= Work required =
Among the entries below, extract exactly the lines that run from the one with "Hypothesis Hdraw : forall" through the one with "(fun n g =>", both ends included.

[Stored data]

☆ ☆ ☆ ☆ ☆

Lemma rows_store q p c c' k v :
  channel_of q p = Some c -> queue_rows (store_at p c' q) k = Some v ->
  (k.1 = p /\ channel_rows c' k.2 = Some v) \/ (k.1 <> p /\ queue_rows q k = Some v).
Proof.
  intros Hc. unfold queue_rows. rewrite (channel_of_store _ _ _ _ _ Hc). case_decide; [left|right]; done.
Qed.

(** A change in one place settles its rows when it settles the channel's. *)
Lemma settles_store q p c c' :
  channel_of q p = Some c -> settles (channel_rows c) (channel_rows c') ->
  settles (queue_rows q) (queue_rows (store_at p c' q)).
Proof.
  intros Hc Hs [p' i] v Hv. destruct (rows_store _ _ _ _ _ _ Hc Hv) as [[Hp Hi]|[_ Hi]]; cbn in *.
  - subst p'. destruct (Hs i v Hi) as (v0 & Hv0 & ?). exists v0. split; [|done].
    unfold queue_rows. cbn. by rewrite Hc.
  - exists v. split; [done|apply settled1_refl].
Qed.

(** ** The methods are runs of the contract *)

Hypothesis Hdraw : forall n, good_draw B (o n).
Hypothesis Hmax : 0 <= max < int64_max.

(** Every operation keeps the state well formed, and the generator moves forward. *)
Lemma run_ok F x s :
  double_ok s -> (B + Z.of_nat (f_tick s) < 2 ^ 48 -> F <= frontier (f_gen s)) ->
  let s' := (run x o s).2 in
  double_ok s' /\ (B + Z.of_nat (f_tick s') < 2 ^ 48 -> F <= frontier (f_gen s')).
Proof.
  intros (Hm & Hg & Ha) HF.
  assert (fwp (run x) o s (fun _ s' => state_ok
    (fun n g => gen_bounded B n g /\ (B + Z.of_nat n < 2 ^ 48 -> F <= frontier g))
    (fun _ => channel_wf max) max s')) as Hr.
  { apply (run_keeps _ _ max (good_draw B) true); try done.
    - intros _. apply newChannel_wf.
    - intros _ c b [? ? ? ?]. by split.
    - intros d n g r g' Hd [Hgb HFg] Hr. split; [|done]. split.
      + by apply (ordered_mint B max d n g r g').
      + intros Hb. specialize (HFg ltac:(lia)).
        destruct (frontier_mint (B + Z.of_nat n) d g r g') as [Hle _]; [lia| |apply Hgb; lia|done|lia].
        destruct Hd as [? Hc]. split; [done|]. eapply clock_ok_mono; [|done]. lia.
    - intros. apply enqueue_wf; [lia|done..].
    - intros. apply enqueue_wf; [lia|done..].
    - intros. by apply claim_wf.
    - intros. by eapply ack_wf.
    - intros. by eapply nack_wf.
    - destruct x; cbn; auto. }
  unfold fwp in Hr. destruct (run x o s) as [r s']. destruct Hr as (Hm' & [Hg' HF'] & Ha'). done.
Qed.

(** A step that keeps the history and settles rows. *)
Lemma double_settles s x r s' :
  double_inv s -> run x o (dbl_state s) = (r, s') -> B + Z.of_nat (f_tick s') < 2 ^ 48 ->
  settles (queue_rows (f_queue (dbl_state s))) (queue_rows (f_queue s')) ->
  double_inv (mkDouble s' (dbl_log s)) /\
  rtc contract_step (queue_rows (f_queue (dbl_state s)), dbl_log s) (queue_rows (f_queue s'), dbl_log s).
Proof.
  intros (Hok & Hb & Hcl) Hrun Hb' Hs. split; [|apply rtc_once; by apply contract_settle].
  destruct (run_ok (frontier (f_gen (dbl_state s))) x _ Hok ltac:(lia)) as [Hok' HF].
  rewrite Hrun in Hok', HF. split; [done|]. split; [done|]. cbn in *.
  intros c Hc. specialize (Hcl c Hc). specialize (HF Hb'). lia.
Qed.
Lemma wp_createQueueTables e n d k m (Q : unit -> nat -> option DB -> Prop) E :
  (forall x, faulty e -> E (ErrDriver x)) ->
  db_channels d !! q_TableName m = None -> db_topics d !! q_TableName m = None ->
  (forall n', Q tt n' (Some (with_queue k m d))) ->
  wp e n (Some (set_metadata (<[k := m]> (db_metadata d)) d))
    (createQueueTables (q_QueueType m) (q_TableName m)) Q E.
Proof.
  intros HF Hc Ht HQ. unfold createQueueTables, with_queue in *. case_bool_decide.
  - unfold createPubSubTables, createPubSubMessageTable. do 3 wp_step. cbn [db_topics set_metadata]. rewrite Ht.
    apply wp_ddl; [done|]. wp_step. apply wp_ddl; [done|]. wp_step. apply wp_ddls; [done|]. intros n1.
    wp_step. apply wp_ddls; [done|]. intros n2. by apply wp_ddl.
  - unfold createChannelTables. do 2 wp_step. cbn [db_channels set_metadata]. rewrite Hc.
    wp_step. apply wp_ddls; [done|]. intros n1. by apply wp_ddls.
Qed.

Lemma wp_createQueueMetadata e n d qt name config (Q : queueMetadata -> nat -> option DB -> Prop) E :
  (forall x, faulty e -> E (if isUniqueViolation (ErrDriver x) then ErrQueueAlreadyExists
                            else ErrDriver x)) ->
  db_metadata d !! e_gen e n 0%nat = None -> validateQueueName name = Ok tt ->
  let t := sanitizeTableName name in
  let m := mkQueueMetadata (e_gen e n 0%nat) qt name t config false (e_now e) (e_now e) in
  name_free t d -> (forall i m', db_metadata d !! i = Some m' -> is_queue qt name m' = false) ->
  Q m (S n) (Some (set_metadata (<[e_gen e n 0%nat := m]> (db_metadata d)) d)) ->
  wp e n (Some d) (createQueueMetadata qt name t config) Q E.
Proof.
  intros HF Hk Hv t m Hfree Hnq HQ. unfold createQueueMetadata. wp_step. wp_step.
  pose proof Hv as [Hlen _]%validateQueueName_ok.
  assert (forallb is_table_char (String.list_ascii_of_string t) = true) as ->.
  { apply forallb_forall, List.Forall_forall. by apply sanitize_charset. }
  assert ((String.length t =? 0)%nat = false) as ->.
  { apply Nat.eqb_neq. unfold t. rewrite sanitize_length. lia. }
  cbn [negb orb]. rewrite Hk.
  assert (sql_select (fun _ m0 => is_queue qt name m0 || bool_decide (q_TableName m0 = t))
    (fun _ => 0) (db_metadata d) = []) as ->; [|done].
  apply sql_select_nil. intros i m' Hi. rewrite (Hnq i m' Hi). cbn.
  apply bool_decide_eq_false_2. by eapply Hfree.
Qed.

Lemma iwp_checkQueueNotExists o w qt name (Q : unit -> world -> Prop) E :
  reliable o ->
  (forall meta w', lookup_queue qt name (w_db w) = Some meta -> frame w w' ->
     E ErrQueueAlreadyExists w') ->
  (forall w', lookup_queue qt name (w_db w) = None -> frame w w' -> Q tt w') ->
  iwp o w (checkQueueNotExists qt name) Q E.
Proof.
  intros Hrel HE HQ. unfold checkQueueNotExists. do 2 iwp_step. apply iwp_getQueueMetadata.
  - intros meta w' Hl Hf. iwp_step. by eapply HE.
  - intros w' Hl Hf. apply iwp_ret. by apply HQ.
  - intros x w' Hx. by apply reliable_no_fault in Hx.
Qed.

Lemma iwp_checkTableNameNotExists o w t (Q : unit -> world -> Prop) E :
  reliable o ->
  (forall i m w', db_metadata (w_db w) !! i = Some m -> q_TableName m = t -> frame w w' ->
     E ErrQueueAlreadyExists w') ->
  (forall w', name_free t (w_db w) -> frame w w' -> Q tt w') ->
  iwp o w (checkTableNameNotExists t) Q E.
Proof.
  intros Hrel HE HQ. unfold checkTableNameNotExists. iwp_step. apply iwp_query; [done|].
  set (P := fun (_ : Z) m => bool_decide (q_TableName m = t)).
  destruct (sql_select P (fun _ => 0) (db_metadata (w_db w))) as [|[i m] l] eqn:Hs; cbn [head].
  - apply HQ; [|done]. intros i m Hi Ht.
    pose proof (proj1 (sql_select_nil P (fun _ => 0) _) Hs i m Hi) as Hf. unfold P in Hf.
    by rewrite bool_decide_eq_true_2 in Hf.
  - assert ((i, m) ∈ sql_select P (fun _ => 0) (db_metadata (w_db w)))
      as [Hi Hb%bool_decide_eq_true_1]%elem_of_sql_select by (rewrite Hs; left).
    by eapply HE.
Qed.

Lemma wp_enforceMaxQueues cfg e n d (Q : unit -> nat -> option DB -> Prop) E :
  (forall x, faulty e -> E (ErrDriver x)) ->
  (0 < maxQueues cfg <= Z.of_nat (size (db_metadata d)) -> E ErrMaxQueuesReached) ->
  (forall n', ~ 0 < maxQueues cfg <= Z.of_nat (size (db_metadata d)) -> Q tt n' (Some d)) ->
  wp e n (Some d) (enforceMaxQueues cfg) Q E.
Proof.
  intros HF HE HQ. unfold enforceMaxQueues.
  destruct (Z.leb_spec (maxQueues cfg) 0); [wp_step; apply HQ; lia|].
  wp_step. apply wp_ddl; [done|]. wp_step. apply wp_query; [done|].
  destruct (Z.leb_spec (maxQueues cfg) (Z.of_nat (size (db_metadata d)))); wp_step;
    [apply HE; lia|apply HQ; lia].
Qed.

☆ ☆ ☆ ☆ ☆

= Finished task =
Hypothesis Hdraw : forall n, good_draw B (o n).
Hypothesis Hmax : 0 <= max < int64_max.

(** Every operation keeps the state well formed, and the generator moves forward. *)
Lemma run_ok F x s :
  double_ok s -> (B + Z.of_nat (f_tick s) < 2 ^ 48 -> F <= frontier (f_gen s)) ->
  let s' := (run x o s).2 in
  double_ok s' /\ (B + Z.of_nat (f_tick s') < 2 ^ 48 -> F <= frontier (f_gen s')).
Proof.
  intros (Hm & Hg & Ha) HF.
  assert (fwp (run x) o s (fun _ s' => state_ok
    (fun n g => gen_bounded B n g /\ (B + Z.of_nat n < 2 ^ 48 -> F <= frontier g))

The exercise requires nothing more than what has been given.